Terlihat jelas saat-saat ia awal-awal menjadi santri; jatuh cinta kepada perempuan; sakit hati karena cinta ditolak; ditempeleng ustadz karena datang telat di pondok;  bersendau gurau dengan teman yang sudah seperti keluarga; dan semua hal lainnya. Setiap titik dari tempat di pondok ini mampu menghadirkan kisah-kisah masa lalu itu. Semua yang suka maupun duka menjadi indah untuk dikenang.
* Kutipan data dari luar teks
(** The Standard Library's sum of two finite non-zero floats is the exact
    sum, rounded. *)
Lemma SFadd_finite (sx sy : bool) (mx my : positive) (ex ey : Z) :
  valid (S754_finite sx mx ex) = true -> valid (S754_finite sy my ey) = true ->
  SFadd prec emax (S754_finite sx mx ex) (S754_finite sy my ey) =
  Z2F false (round_ne (F2Z (S754_finite sx mx ex) + F2Z (S754_finite sy my ey)) 1).
Proof.
  intros Vx Vy.
  destruct (valid_finite_inv _ _ _ Vx) as [Cx _].
  destruct (valid_finite_inv _ _ _ Vy) as [Cy _].
  cbn [SFadd F2Z]. unfold scale.
  set (ez := Z.min ex ey).
  destruct (shl_align_spec mx ex ez) as [_ Hx].
  destruct (shl_align_spec my ey ez) as [_ Hy].
  rewrite Hx, Hy.
  replace (Z.min ex ez) with ez by (unfold ez; lia).
  replace (Z.min ey ez) with ez by (unfold ez; lia).
  rewrite binary_normalize_correct by (unfold scale, ez; lia).
  f_equal. f_equal. unfold scale.
  assert (Ex : 2 ^ (ex + 1074) = 2 ^ (ex - ez) * 2 ^ (ez + 1074)).
  { rewrite <- Z.pow_add_r by (unfold ez; lia). f_equal. lia. }
  assert (Ey : 2 ^ (ey + 1074) = 2 ^ (ey - ez) * 2 ^ (ez + 1074)).
  { rewrite <- Z.pow_add_r by (unfold ez; lia). f_equal. lia. }
  rewrite Ex, Ey. destruct sx, sy; cbn [cond_Zopp]; ring.
Qed.

End StdlibOps.

(** * The recommender *)

Section Recommender.

(** The int literals of the thresholds, as floats. *)
Lemma float_of_int_750 : float_of_int 750 = S754_finite false 6597069766656000 (-43).
Proof. vm_compute. reflexivity. Qed.

Lemma float_of_int_500 : float_of_int 500 = S754_finite false 8796093022208000 (-44).
Proof. vm_compute. reflexivity. Qed.

Lemma provide_recommendations_float (f : spec_float) (w : world) :
  provide_recommendations (PyFloat f) w =
  (inr (select_tips (SFcompare f (float_of_int 750)) (SFcompare f (float_of_int 500))), w).
Proof.
  unfold provide_recommendations, provide_recommendations_try, with_local, try_except,
    bind, py_gt_int, py_int_lt, py_le_int, compare_with_int.
  generalize (SFcompare f (float_of_int 750)) (SFcompare f (float_of_int 500)).
  intros [[]|] [[]|]; reflexivity.
Qed.

Lemma threshold_value (t : Z) (m : positive) (e : Z) :
  float_of_int t = S754_finite false m e ->
  valid (S754_finite false m e) = true ->
  F2Z (S754_finite false m e) = t * 2 ^ scale ->
  forall f, valid f = true ->
    (above f t <-> SFcompare f (float_of_int t) = Some Gt) /\
    (at_most f t <-> (SFcompare f (float_of_int t) = Some Lt \/
                      SFcompare f (float_of_int t) = Some Eq)).
Proof.
  intros -> Hv Hz f Hf.
  assert (HQ : forall g, (inject_Z t < F2Q g)%Q <-> t * 2 ^ scale < F2Z g).
  { intros g. unfold Qlt, F2Q, inject_Z, scale. cbn [Qnum Qden].
    rewrite Z.mul_1_r. change (Z.pos (2 ^ 1074)) with (2 ^ 1074). reflexivity. }
  assert (HQ' : forall g, (F2Q g <= inject_Z t)%Q <-> F2Z g <= t * 2 ^ scale).
  { intros g. unfold Qle, F2Q, inject_Z, scale. cbn [Qnum Qden].
    rewrite Z.mul_1_r. change (Z.pos (2 ^ 1074)) with (2 ^ 1074). reflexivity. }
  destruct (is_finite f) eqn:Ff.
  - assert (Ha : above f t <-> t * 2 ^ scale < F2Z f)
      by (destruct f; try discriminate; apply HQ).
    assert (Hm : at_most f t <-> F2Z f <= t * 2 ^ scale)
      by (destruct f; try discriminate; apply HQ').
    rewrite Ha, Hm, (compare_finite f _ Hf Hv Ff eq_refl), Hz.
    generalize (F2Z f) (t * 2 ^ scale). intros a b.
    destruct (Z.compare_spec a b) as [E|E|E]; split; split; intros H;
      try lia; try reflexivity; try discriminate; auto;
      destruct H; discriminate.
  - destruct f as [s|[]| |s fm fe]; try discriminate; simpl;
      split; split; intros H; try discriminate; try contradiction; auto;
      destruct H; discriminate.
Qed.

Lemma threshold_750 (f : spec_float) :
  valid f = true ->
  (above f 750 <-> SFcompare f (float_of_int 750) = Some Gt) /\
  (at_most f 750 <-> (SFcompare f (float_of_int 750) = Some Lt \/
                      SFcompare f (float_of_int 750) = Some Eq)).
Proof.
  apply (threshold_value 750 _ _ float_of_int_750); vm_compute; reflexivity.
Qed.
Tak dimungkirinya, sungguh, ia merindukan masa-masa lalu.

Saat lelaki itu sedang asyik dengan tayangan yang ia nikmati, tiba-tiba santri yang tadi habis ngobrol dengannya datang lagi membawa sebuah cawan. Ia mengulurkan cawan itu kepada si lelaki, santri mengatakan bahwa semua akan lebih terasa jika melihat kenangan itu melalui cawan berisi air jernih yang kemudian ditaruh di bawah cahaya purnama. Lelaki itupun menuruti perintah santri yang baru saja memberinya cawan.

***
Masa-masa liburan Pondok Pesantren Al Faqiroh Ilallah telah habis. Berdatangan santri baru-baru. Tapi bagi Alan, santri seangkatannya ini tak ada yang baru. Mereka semua sudah pernah Alan temui entah waktu kapan, tapi ia yakin betul, Alan merasa kenal mereka.

Pada suatu hari para santri berkumpul dalam masjid yang baru setengah jadi bersama abah. Meskipun lantainya masih belum dilapisi keramik, dindingnya juga belum diperhalus, tapi masjid itu sudah digunakan untuk kegiatan belajar mengajar.

Barang siapa yang tidak pulang selama lima tahun, meskipun otaknya tidak cerdas ketika belajar di pondok, abah doakan mereka sukses dalam hidupnya.” kata abah, pendiri pondok Al Faqiroh Ilallah, yang sekarang sudah berusia 70an, pada siang hari itu.

Alan yang duduk di barisan paling depan mengangkat tangan tinggi.

“Apakah nanda siap melaksanakannya?”

“Insya Allah… saya tidak akan terpengaruh oleh siapapun, Bah.”